(* ===== verification/NodeRouter.v ===== *)
(** * Routing a wakeup to the executor of its node

    Models [node_router.go] (with the node-type table, the prefetch of upstream
    results, the write of the running status and the completion of an automation node)
    and [nodeexec/executor_automation_decode.go].  Lifecycle hooks, metrics and events
    only observe and are left out.  The automation executor is a parameter of the
    router. *)

From S2P Require Import Prelude GoStrings Json DagStore NodeConfig WakeupPayload RunStore WakeupLease RetryPolicy Effects AgentExecutor.

(** ** Automation configurations *)

(** A JSON value decodes to [any] when its numbers are floats. *)
Fixpoint any_ok (fits : string -> bool) (j : json) : bool :=
  match j with
  | JNum n => fits n
  | JArr l => forallb (any_ok fits) l
  | JObj l => forallb (fun m => any_ok fits m.2) l
  | _ => true
  end.

Definition EqualFold (a b : string) : bool := bool_decide (foldName a = foldName b).

(** The value is decoded again and again by a repeated key: the last one counts. *)
Definition rejectAutomationShellModeFields (fits : string -> bool) (raw : RawMessage) : result error unit :=
  match raw with
  | RawEmpty | RawJSON JNull => Ok tt
  | RawJSON (JObj members) =>
      if negb (any_ok fits (JObj members)) then Err (plain_error "json: cannot unmarshal number")
      else match get "exec" (map_of members) with
           | Some (JObj exec) =>
               let exec := map_of exec in
               match List.find (fun key => bool_decide (is_Some (get key exec))) ["shell"; "shell_mode"] with
               | Some key => Err (Errorf [] (Sprintf "automation command exec.%s is not supported; command cards run via argv" [key]))
               | None =>
                   match get "mode" exec with
                   | Some (JStr mode) =>
                       guard_err (negb (EqualFold (TrimSpace mode) "shell"))
                         (plain_error "automation command exec.mode=shell is not supported; command cards run via argv")
                   | _ => Ok tt
                   end
               end
           | _ => Ok tt
           end
  | _ => Err (plain_error "json: cannot unmarshal config")
  end.

Definition ValidateAutomationCommandDispatchConfig (fits : string -> bool) (raw : RawMessage) : result error unit :=
  _ ← rejectAutomationShellModeFields fits raw;
  cfg ← ParseAutomationConfig raw;
  let exec := field "exec" cfg in
  _ ← guard_err (negb (String.eqb (TrimSpace (str_val (field "command_ref" exec))) EmptyString))
        (plain_error "automation command exec.command_ref is required");
  _ ← guard_err (negb (String.eqb (TrimSpace (str_val (field "cwd" exec))) EmptyString))
        (plain_error "automation command exec.cwd is required");
  _ ← guard_err (negb (length (slice_val (field "workspace_roots" exec)) =? 0)%nat)
        (plain_error "automation command exec.workspace_roots is required");
  validateAutomationCommandEnv (map_val (field "env" exec)).

(** ** The wakeup of a route *)

Definition isTerminalNodeStatus (status : string) : bool := str_in (TrimSpace (ToLower status)) terminal_statuses.

Definition routeRunID (w : Wakeup) : Z := default 0%Z (wk_RunID w).

Definition routeWakeupFence : Wakeup -> WakeupFence := wakeupFenceFromWakeup.

Definition currentRouteWakeupFence (ctxFence : option WakeupFence) (fallback : WakeupFence) : WakeupFence :=
  match ctxFence with
  | Some current => if (wf_WakeupID current =? wf_WakeupID fallback)%Z then current else fallback
  | None => fallback
  end.

Definition validateRouteInputs (w : Wakeup) : result error unit :=
  _ ← guard_err (negb (String.eqb (TrimSpace (wk_DagKey w)) EmptyString || String.eqb (TrimSpace (wk_NodeKey w)) EmptyString))
        (Errorf [] (Sprintf "node router: wakeup %d missing dag_key/node_key" [pretty (wk_ID w)]));
  guard_err (0 <? routeRunID w)%Z
    (Errorf [] (Sprintf "node router: wakeup %d missing run_id for runtime node dispatch" [pretty (wk_ID w)])).

Definition taskNodeRunID (n : Node) : Z := default 0%Z (nd_RunID n).

Definition targetRecordedSpawn (target : Node) : string := TrimSpace (default EmptyString (nd_SpawningThreadID target)).

Definition extractFromNodes (nodeType : string) (cfgRaw : RawMessage) : result error (list string) :=
  match cfgRaw with
  | RawEmpty => Ok []
  | _ =>
      parsed ← ParseNodeConfig nodeType cfgRaw;
      Ok (match Agent parsed, Automation parsed, Hybrid parsed with
          | Some cfg, _, _ | None, Some cfg, _ | None, None, Some cfg => strs_val (field "from_nodes" (field "inputs" cfg))
          | None, None, None => []
          end)
  end.

Definition errAgentReadyRunningWriteFailed : string := "errAgentReadyRunningWriteFailed".
Definition errRunExecutionTimeoutFramework : string := "errRunExecutionTimeoutFramework".

(** An executor of automation nodes: it has the timeout of the execution, and may fail
    outside the node. *)
Definition AutomationExec `{EN : Env} : Type := ExecNode -> RunContext -> Z -> IO (NodeOutcome * option error).

Section router.
Context `{EN : Env}.

Record NodeExecutorRouter := mkRouter {
  ro_agentExec : option AgentExecutor; ro_autoExec : option AutomationExec; ro_sharedFileReader : option SharedFileReader;
}.

Context (r : NodeExecutorRouter).

Definition listRouteNodes (dagKey : string) (runID : Z) : IO (result error (list Node)) :=
  if (runID <=? 0)%Z then mret (Err (plain_error "run_id required for runtime node dispatch"))
  else route_call (fun _ _ => ListRunNodes dagKey runID).

Definition lookupTargetNode (dagKey nodeKey : string) (runID : Z) : IO (result error Node) :=
  nodes ← listRouteNodes dagKey runID;
  mret (nodes ← map_err (fun e => Errorf (err_is e) (Sprintf "node router: list nodes %s: %w" [dagKey])) nodes;
        match List.find (fun n => String.eqb (nd_NodeKey n) nodeKey) nodes with
        | Some n => Ok n
        | None => Err (Errorf [] (Sprintf "node router: node %s/%s not found" [dagKey; nodeKey]))
        end).

(** A node that is not done is left out, a result that is missing stays empty. *)
Definition prev_results (want : list string) (nodes : list Node) : list (string * RawMessage) :=
  foldl (fun prev n =>
    if str_in (nd_NodeKey n) want && String.eqb (nd_Status n) "done" then set (nd_NodeKey n) (nd_Result n) prev else prev) [] nodes.

Definition prefetchPrevResults (dagKey : string) (runID : Z) (fromNodes : list string)
  : IO (result error (option (list (string * RawMessage)))) :=
  match List.filter (fun k => negb (String.eqb k EmptyString)) (TrimSpace <$> fromNodes) with
  | [] => mret (Ok None)
  | want =>
      nodes ← listRouteNodes dagKey runID;
      mret (nodes ← map_err (fun e => Errorf (err_is e) (Sprintf "node router: prefetch prev results list nodes %s: %w" [dagKey])) nodes;
            Ok (Some (prev_results want nodes)))
  end.

(** The error is of the framework ([inl]) or of the configuration ([inr]). *)
Definition resolveRunExecutionTimeout (dagKey : string) (cfgRaw : RawMessage) : IO (result (error + error) Z) :=
  dag ← route_call (fun _ _ => GetDAG dagKey);
  mret (match dag with
        | Err e => Err (inl (Errorf (errRunExecutionTimeoutFramework :: err_is e) (Sprintf "%w: load dag %s metadata: %w" [dagKey])))
        | Ok dag => map_err inr (ResolveExecutionTimeout (dg_Metadata dag) cfgRaw)
        end).

(** A failure of the node, or an error of the framework. *)
Definition buildRunContext (dagKey nodeKey : string) (runID : Z) (nodeType : string) (cfgRaw : RawMessage)
  : IO (result (NodeOutcome * option error) (RunContext * Z)) :=
  match extractFromNodes nodeType cfgRaw with
  | Err e => mret (Err (validationOutcome ("node router: parse " +:+ nodeType +:+ " config for prefetch failed: " +:+ Error e), None))
  | Ok fromNodes =>
      prevResults ← prefetchPrevResults dagKey runID fromNodes;
      match prevResults with
      | Err e => mret (Err (mkOutcome EmptyString RawEmpty EmptyString EmptyString, Some e))
      | Ok prevResults =>
          timeout ← resolveRunExecutionTimeout dagKey cfgRaw;
          mret (match timeout with
                | Err (inl e) => Err (mkOutcome EmptyString RawEmpty EmptyString EmptyString, Some e)
                | Err (inr e) => Err (validationOutcome ("node router: execution timeout invalid: " +:+ Error e), None)
                | Ok timeout => Ok (mkRunContext dagKey nodeKey runID prevResults (ro_sharedFileReader r), timeout)
                end)
      end
  end.

Definition validateAutomationRouteConfig (nodeType : string) (raw : RawMessage) : option NodeOutcome :=
  if negb (String.eqb nodeType "automation") then None
  else match ValidateAutomationCommandDispatchConfig float_fits raw with
       | Ok _ => None
       | Err e => Some (validationOutcome ("node router: automation command config invalid: " +:+ Error e))
       end.

(** ** Execution *)

(** Whether this call wrote the running status.  The fence is read from the context,
    and the store reads it again. *)
Definition advanceAgentNodeToRunning (dagKey nodeKey : string) (runID : Z) (wakeupFence : WakeupFence) : IO (result error bool) :=
  w ← get_world;
  let fence := currentRouteWakeupFence (context_fence w) wakeupFence in
  node ← route_call (fun ctxFence now =>
           UpdateRunningNodeStatus json_ok now ctxFence
             (mkRunningUpdate "running" (RawJSON (JObj [])) (wf_WakeupID fence) fence dagKey nodeKey runID));
  mret (match node with
        | Ok _ => Ok true
        | Err e => if errors_Is e ErrNotFound then Ok false
                   else Err (Errorf (errAgentReadyRunningWriteFailed :: err_is e) (Sprintf "%w: %w" []))
        end).

Definition empty_outcome : NodeOutcome := mkOutcome EmptyString RawEmpty EmptyString EmptyString.

Definition dispatchRecordedAgentSpawn (node : ExecNode) (runCtx : RunContext) (wakeupFence : WakeupFence) : IO (NodeOutcome * option error) :=
  advanced ← advanceAgentNodeToRunning (xn_DagKey node) (xn_NodeKey node) (rc_RunID runCtx) wakeupFence;
  mret (done_outcome, err_of advanced).

Definition dispatchAgent (node : ExecNode) (runCtx : RunContext) (wakeupFence : WakeupFence) : IO (NodeOutcome * option error) :=
  if negb (String.eqb (TrimSpace (xn_SpawningThreadID node)) EmptyString) then dispatchRecordedAgentSpawn node runCtx wakeupFence
  else match ro_agentExec r with
  | None => mret (validationOutcome "node router: agent executor not wired", None)
  | Some agentExec =>
      if negb (ae_recorder agentExec)
      then mret (failed_outcome FailureClassHard "node router: agent spawn recorder not wired", None)
      else
        _ ← set_captured EmptyString;
        outcome ← AgentExecutor_Execute agentExec node runCtx;
        if String.eqb (no_Status outcome) "failed" then mret (outcome, None)
        else
          advanced ← advanceAgentNodeToRunning (xn_DagKey node) (xn_NodeKey node) (rc_RunID runCtx) wakeupFence;
          match advanced with
          | Ok _ => mret (outcome, None)
          | Err advanceErr =>
              w ← get_world;
              match ae_launcher agentExec, String.eqb (TrimSpace (w_captured w)) EmptyString with
              | Some launcher, false =>
                  summary ← stopLaunchedThreadAfterWritebackFailure launcher (w_captured w) advanceErr;
                  mret (mkOutcome (no_Status outcome) (no_Result outcome) (no_FailureClass outcome) summary, Some advanceErr)
              | _, _ => mret (outcome, Some advanceErr)
              end
          end
  end.

Definition completeAutomationNode (dagKey nodeKey : string) (runID wakeupID wakeupAttempt : Z) (result : RawMessage) : IO (option error) :=
  let resBytes := match result with RawEmpty => RawJSON (JObj []) | _ => result end in
  res ← route_call (fun _ now =>
          CompleteNodeAndScheduleDownstream byte_len (time_text now) (sql_ms now) json_ok reencode
            (mkComplete "done" resBytes dagKey nodeKey runID wakeupID wakeupAttempt));
  mret (err_of res).

Definition dispatchAutomation (node : ExecNode) (runCtx : RunContext) (executionTimeout : Z) (wakeupFence : WakeupFence)
  : IO (NodeOutcome * option error) :=
  match ro_autoExec r with
  | None => mret (validationOutcome "node router: automation executor not wired", None)
  | Some autoExec =>
      advanced ← advanceAgentNodeToRunning (xn_DagKey node) (xn_NodeKey node) (rc_RunID runCtx) wakeupFence;
      match advanced with
      | Err e => mret (empty_outcome, Some e)
      | Ok false =>
          mret (empty_outcome, Some (Errorf [] (Sprintf "node router: automation ready->running fence missed for %s/%s/%d"
                  [xn_DagKey node; xn_NodeKey node; pretty (rc_RunID runCtx)])))
      | Ok true =>
          '(outcome, execErr) ← autoExec node runCtx executionTimeout;
          match execErr with
          | Some e => mret (outcome, Some e)
          | None =>
              if negb (String.eqb (no_Status outcome) "done") then mret (outcome, None)
              else
                w ← get_world;
                let fence := currentRouteWakeupFence (context_fence w) wakeupFence in
                failed ← completeAutomationNode (xn_DagKey node) (xn_NodeKey node) (rc_RunID runCtx)
                           (wf_WakeupID fence) (wf_WakeupAttempt fence) (no_Result outcome);
                mret (outcome, (fun e => Errorf (err_is e) (Sprintf "node router: automation complete propagate failed: %w" [])) <$> failed)
          end
      end
  end.

Definition dispatchByNodeType (nodeType : string) (node : ExecNode) (runCtx : RunContext) (executionTimeout : Z) (wakeupFence : WakeupFence)
  : IO (NodeOutcome * option error) :=
  if String.eqb nodeType "agent" then dispatchAgent node runCtx wakeupFence
  else if String.eqb nodeType "automation" then dispatchAutomation node runCtx executionTimeout wakeupFence
  else if String.eqb nodeType "hybrid"
  then mret (validationOutcome "node router: hybrid node lifecycle not yet implemented (F3.1)", None)
  else mret (validationOutcome ("node router: unsupported node_type " +:+ Quote nodeType), None).

(** The lease in the context hides the fence that the route would add to it. *)
Definition RouteByWakeup (w : Wakeup) : IO (NodeOutcome * option error) :=
  match validateRouteInputs w with
  | Err e => mret (empty_outcome, Some e)
  | Ok _ =>
      let dagKey := TrimSpace (wk_DagKey w) in
      let nodeKey := TrimSpace (wk_NodeKey w) in
      let runID := routeRunID w in
      target ← lookupTargetNode dagKey nodeKey runID;
      match target with
      | Err e => mret (empty_outcome, Some e)
      | Ok target =>
          if isTerminalNodeStatus (nd_Status target) then mret (done_outcome, None)
          else
            let nodeType := resolveNodeType (nd_NodeType target) in
            match validateAutomationRouteConfig nodeType (nd_Config target) with
            | Some failure => mret (failure, None)
            | None =>
                let node := mkExecNode dagKey nodeKey nodeType (nd_Title target) (nd_Config target) (targetRecordedSpawn target) in
                ctx ← buildRunContext dagKey nodeKey runID nodeType (nd_Config target);
                match ctx with
                | Err early => mret early
                | Ok (runCtx, executionTimeout) => dispatchByNodeType nodeType node runCtx executionTimeout (routeWakeupFence w)
                end
            end
      end
  end.
End router.
Arguments mkRouter {_} _ _ _.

-*-

An exact copy of the lines above between the line holding "Record NodeExecutorRouter := mkRouter" and the line holding "(result error (option", inclusive, is the whole answer.

- [WRITTEN ANSWER]:
Record NodeExecutorRouter := mkRouter {
  ro_agentExec : option AgentExecutor; ro_autoExec : option AutomationExec; ro_sharedFileReader : option SharedFileReader;
}.

Context (r : NodeExecutorRouter).

Definition listRouteNodes (dagKey : string) (runID : Z) : IO (result error (list Node)) :=
  if (runID <=? 0)%Z then mret (Err (plain_error "run_id required for runtime node dispatch"))
  else route_call (fun _ _ => ListRunNodes dagKey runID).

Definition lookupTargetNode (dagKey nodeKey : string) (runID : Z) : IO (result error Node) :=
  nodes ← listRouteNodes dagKey runID;
  mret (nodes ← map_err (fun e => Errorf (err_is e) (Sprintf "node router: list nodes %s: %w" [dagKey])) nodes;
        match List.find (fun n => String.eqb (nd_NodeKey n) nodeKey) nodes with
        | Some n => Ok n
        | None => Err (Errorf [] (Sprintf "node router: node %s/%s not found" [dagKey; nodeKey]))
        end).

(** A node that is not done is left out, a result that is missing stays empty. *)
Definition prev_results (want : list string) (nodes : list Node) : list (string * RawMessage) :=
  foldl (fun prev n =>
    if str_in (nd_NodeKey n) want && String.eqb (nd_Status n) "done" then set (nd_NodeKey n) (nd_Result n) prev else prev) [] nodes.

Definition prefetchPrevResults (dagKey : string) (runID : Z) (fromNodes : list string)
  : IO (result error (option (list (string * RawMessage)))) :=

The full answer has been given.